義母の作った中身汁。下処理の仕方、ダシ、具材の違いで、各家庭の味があります。
「中身のシームン(吸い物)」ともいう。
「中身」(「中味」と表記する場合も)は豚の大腸・小腸(・胃袋)のことで、椎茸・コンニャクなどと一緒に、鰹と豚の合わせダシで味付けしたお吸い物です。器に盛ってから、おろし生姜を添えていただきます。
初めて見る人は、そのストレートなネーミング&ビジュアルに驚かれるかもしれませんが、味はごく上品で美味なので、勇気を出して食べてみることをお勧めします。ただ、中身の下処理が不十分だと臭みが残るので、ハズレもあるかもしれませんが…。
おいしい中身汁を作るには
中身汁はとても手間ひまのかかる料理です。材料の「中身」はある程度下処理された状態で売られていますが、そこから更に臭み・余計な油を完璧に取り除くことが重要です。
臭みを除き、食感を柔らかくするために?小麦粉・油・塩・シークヮサーの絞り汁などを使って中身を何度ももみ洗いし ?たっぷりのお湯で数時間茹でる といった下処理を各家庭で行います。元々は臭みの強い食材なのに、丁寧に下処理された中身はまったくクセが無く、ほのかな甘みがあります。
沖縄では「作った人のティーアンラ(手の油)が料理を美味しくする」つまり、手間ひまを惜しまない事が料理の秘訣だと言われまが、中身汁はその言葉を実感させられる一品です。
祝い料理の定番?
沖縄では正月・その他祝い事の料理として定番、ということになっています。
ただ、同じ祝い料理の汁物に「イナムドゥチ」があり、地域や個人によってどちらを定番とするか違うようです。

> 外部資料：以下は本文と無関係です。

(* ===== verification/RfsClient.v ===== *)
(** * The remote file system client (src/remotefs/client.c) and the eLua file system on
    top of it (src/remotefs/elua_rfs.c)

    The transport is the interface [RfscTransport]. The second part connects the
    client to the server of RfsServer.v through its memory transport and proves
    that every remote call does what the call does on the server's system. *)
From Stdlib Require Import Ascii.
From S2P Require Import Prelude Rpc RemoteFs Mux RfsServer.

(** [rfsc_send] and [rfsc_recv]: the bytes received are at most those asked for. *)
Class RfscTransport (W : Type) := {
  rfsc_send : W → list Z → option (W * Z);
  rfsc_recv : W → Z → Z → W * list Z
}.

Definition CLIENT_OK : Z := 0.
Definition CLIENT_ERR : Z := 1.

Section client.
Context {W : Type} `{!RfscTransport W} `{Fc : Fcntl}.

Record client := Client {
  cl_link : W;
  rfsc_buffer : mem;
  rfsc_timeout : Z
}.

Definition cl_set (c : client) (w : W) (m : mem) : client := Client w m (rfsc_timeout c).

Definition rfsc_set_timeout (c : client) (timeout : Z) : client :=
  Client (cl_link c) (rfsc_buffer c) timeout.

(** [while( rfsc_recv( rfsc_buffer, 1, 0 ) == 1 );]. [fuel] bounds the stale bytes. *)
Fixpoint rfsc_drain (fuel : nat) (c : client) : option client :=
  match fuel with
  | O => None
  | S fuel =>
      let '(w, bs) := rfsc_recv (cl_link c) 1 0 in
      m ← mwrite (rfsc_buffer c) 0 bs;
      let c := cl_set c w m in
      if msize bs =? 1 then rfsc_drain fuel c else Some c
  end.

時々論争になるので、「中身派」と「イナムドゥチ派」、それぞれに強いこだわりを感じます。
中身(中味)
「びーびー」は、豚の大腸・小腸のこと。柔らかい食感に仕上がります。
「まんちゃー」は、豚の大腸・小腸・胃袋のこと。胃袋は大腸・小腸に比べて歯ごたえがあります。